→ **WHAT TO WORK ON**:
Where the records hold the string "calls", show the whole line it sits on.

(Records excerpted from a collection)
Variable env : Env.
Variable this_config : BrowserConfig.
Variable URL_new : jsstring -> jsstring + URL.
Variable joi_message : JoiError -> jsstring -> jsstring.
Variable security_config : SecurityConfig.

(** [page.evaluate] of the function built from a script, on the page of a
    session, given the calls made so far: what it returns, or throws. *)
Variable evaluate_script : list call -> handle -> jsstring -> list jsvalue -> outcome.

Definition executeScript (sessionId : option jsstring)
  (options : ScriptExecutionOptions) : M ScriptResult :=
  let scriptValidation := validateScript joi_message (script options) in
  if negb (valid scriptValidation) then throw (error_message scriptValidation)
  else
    session <- getSession env this_config sessionId ;;
    try_catch
      (fun w =>
         match evaluate_script (trace w) (page session) (script options)
                 (match script_args options with Some a => a | None => [] end) with
         | Returns v => (Ok (mkScriptResult true (Some v) None), w)
         | Raises e => (Throw e, w)
         end)
      (fun e => ret (mkScriptResult false None (Some e))).

(** The tools receive the arguments of the request, which may carry none:
    [args] is then [undefined], and the first property read of it, inside
    the [try] of the tool, throws a [TypeError].  [type_error p] is the
    message of that error for the property [p]. *)
Variable type_error : jsstring -> jsstring.

(** [NavigationTool.execute] *)
Definition navigation_execute (args : option NavigationArgs)
  : M (tool_result NavigationResult) :=
  try_catch
    (match args with
     | None => throw (type_error (str "url"))
     | Some a =>
         r <- navigate env this_config URL_new security_config (na_url a) (na_sessionId a)
                (mkNavigateOptions
                   (Some (or_str (na_waitCondition a) (str "domcontentloaded")))
                   (Some (or_num (na_timeout a) 30000))) ;;
         ret (Done r)
     end)
    (fun e => ret (ToolError e)).

(** [ElementInteractionTool.execute] *)
Definition interaction_execute (args : option InteractionArgs)
  : M (tool_result InteractionResult) :=
  try_catch
    (match args with
     | None => throw (type_error (str "sessionId"))
     | Some a =>
         r <- interactElement env this_config joi_message (ia_sessionId a)
                (mkElementInteractionOptions
                   (ia_selector a) (ia_action a) (ia_value a)
                   (Some (match ia_options a with
                          | Some o => o
                          | None => mkInteractionSubOptions None None None
                          end))) ;;
         ret (Done r)
     end)
    (fun e => ret (ToolError e)).

(** [ScriptExecutionTool.execute] *)
Definition script_execute (args : option ScriptArgs) : M (tool_result ScriptResult) :=
  try_catch
    (match args with
     | None => throw (type_error (str "sessionId"))
     | Some a =>
         r <- executeScript (sa_sessionId a)
                (mkScriptExecutionOptions
                   (sa_script a)
                   (Some (match sa_args a with Some l => l | None => [] end))
                   (Some (truthy_bool (sa_awaitPromise a)))) ;;
         ret (Done r)
     end)
    (fun e => ret (ToolError e)).

(** [ScreenshotTool.execute], in the version that returns the result of the
    manager as it is. *)
Definition screenshot_execute (args : option ScreenshotArgs)
  : M (tool_result ScreenshotResult) :=
  try_catch
    (match args with
     | None => throw (type_error (str "sessionId"))
     | Some a =>
         r <- screenshot env this_config joi_message (ca_sessionId a)
                (mkScreenshotRequest
                   (ca_selector a)
                   (Some (truthy_bool (ca_fullPage a)))
                   (Some (or_str (ca_format a) (str "png")))
                   (ca_quality a)
                   (ca_clip a)
                   (Some (or_str (ca_waitCondition a) (str "networkidle")))
                   (Some (or_num (ca_waitTimeout a) 5000))
                   (Some (or_num (ca_additionalDelay a) 1000))) ;;
         ret (Done r)
     end)
    (fun e => ret (ToolError e)).

End Tools.

End Tools.

Import Tools.

(* ================================================================== *)
(** ** Vocabulary of the properties *)

(** [p] occurs in [s]. *)
Definition Substring (p s : jsstring) : Prop :=
  exists pre suf, s = pre ++ p ++ suf.

(** The words of a pattern without assertions: the language it denotes,
    whatever the order in which the matcher explores it. *)
Fixpoint Lang (i : bool) (p : list item) (w : jsstring) : Prop :=
  match p with
  | [] => w = []
  | One c :: p' =>
      exists x w', w = x :: w' /\ cls_in i c x = true /\ Lang i p' w'
  | Star _ _ c :: p' =>
      exists u w', w = u ++ w' /\ Forall (fun x => cls_in i c x = true) u /\ Lang i p' w'
  | Bol :: _ => False
  | Eol :: _ => False
  end.

Definition anchor_free (p : list item) : bool :=
  forallb (fun it => match it with Bol | Eol => false | _ => true end) p.

(** Some part of [s] is a word of the regular expression. *)
Definition Matches (re : regex) (s : jsstring) : Prop :=
  exists pre w suf, s = pre ++ w ++ suf /\ Lang (ignoreCase re) (items re) w.

(** The script matches one of the patterns of the denylist. *)
Definition Denylisted (script : jsstring) : Prop :=
  exists re, In re dangerousScriptPatterns /\ Matches re script.

(** The patterns of the denylist as they are usually written out. *)
Definition denylist_literals : list jsstring :=
  [ str "eval("; str "Function("; str "setTimeout("; str "setInterval(";
    str "document.write"; str "innerHTML ="; str "outerHTML ="; str "location =";
    str "window."; str "document.cookie"; str "localStorage"; str "sessionStorage" ].

Definition blocked_list (cfg : SecurityConfig) : list jsstring :=
  match blockedDomains cfg with Some l => l | None => [] end.

(** What the platform's [URL] gives on the strings of the examples below. *)
Definition sample_URL (url : jsstring) : jsstring + URL :=
  if eqb url (str "https://example.com/")
  then inr (mkURL (str "https:") (str "example.com") (str "https://example.com"))
  else if eqb url (str "https://example.com/products/item")
  then inr (mkURL (str "https:") (str "example.com") (str "https://example.com"))
  else if eqb url (str "ftp://example.com/file")
  then inr (mkURL (str "ftp:") (str "example.com") (str "ftp://example.com"))
  else if eqb url (str "javascript:alert(1)")
  then inr (mkURL (str "javascript:") [] (str "null"))
  else inl (str "TypeError: Invalid URL").

(** A rendering of Joi's messages, for the examples. *)
Definition sample_joi_message (e : JoiError) (v : jsstring) : jsstring :=
  match e with
  | StringEmpty => str "value is not allowed to be empty"
  | StringMax _ => str "value length must be less than or equal to the limit"
  | StringPatternBase => str "value fails to match the required pattern"
  end.

Definition example_policy : SecurityConfig :=
  mkSecurityConfig (Some [str "example.com"]) (Some [str "localhost"]) None None None.

(** The calls [m] makes all satisfy [Q]: the trace grows by such calls. *)
Definition only {A} (Q : call -> Prop) (m : M A) : Prop :=
  forall w r w', m w = (r, w') -> exists d, trace w' = trace w ++ d /\ Forall Q d.

(** [m] leaves the map of sessions alone and never takes a handle back. *)
Definition frames {A} (m : M A) : Prop :=
  forall w r w', m w = (r, w') ->
    sessions w' = sessions w /\ next_handle w <= next_handle w'.

(** The calls by which a session comes to exist. *)
Definition session_call (c : call) : Prop :=
  match c with
  | Launch _ _ | NewContext _ _ | NewPage _ | EvaluateOnNewDocument _ => True
  | _ => False
  end.

Definition is_goto (c : call) : bool :=
  match c with Goto _ _ _ _ => true | _ => false end.

Definition is_close (c : call) : bool :=
  match c with ContextClose _ | BrowserClose _ => true | _ => false end.

(** The closes of the contexts of the sessions of a map, in its order. *)
Definition closes (m : list (jsstring * BrowserSession)) : list call :=
  map (fun kv => ContextClose (context (snd kv))) m.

→ **RESPONSE TO THE EXERCISE**:
    session, given the calls made so far: what it returns, or throws. *)
(** The calls [m] makes all satisfy [Q]: the trace grows by such calls. *)
(** The calls by which a session comes to exist. *)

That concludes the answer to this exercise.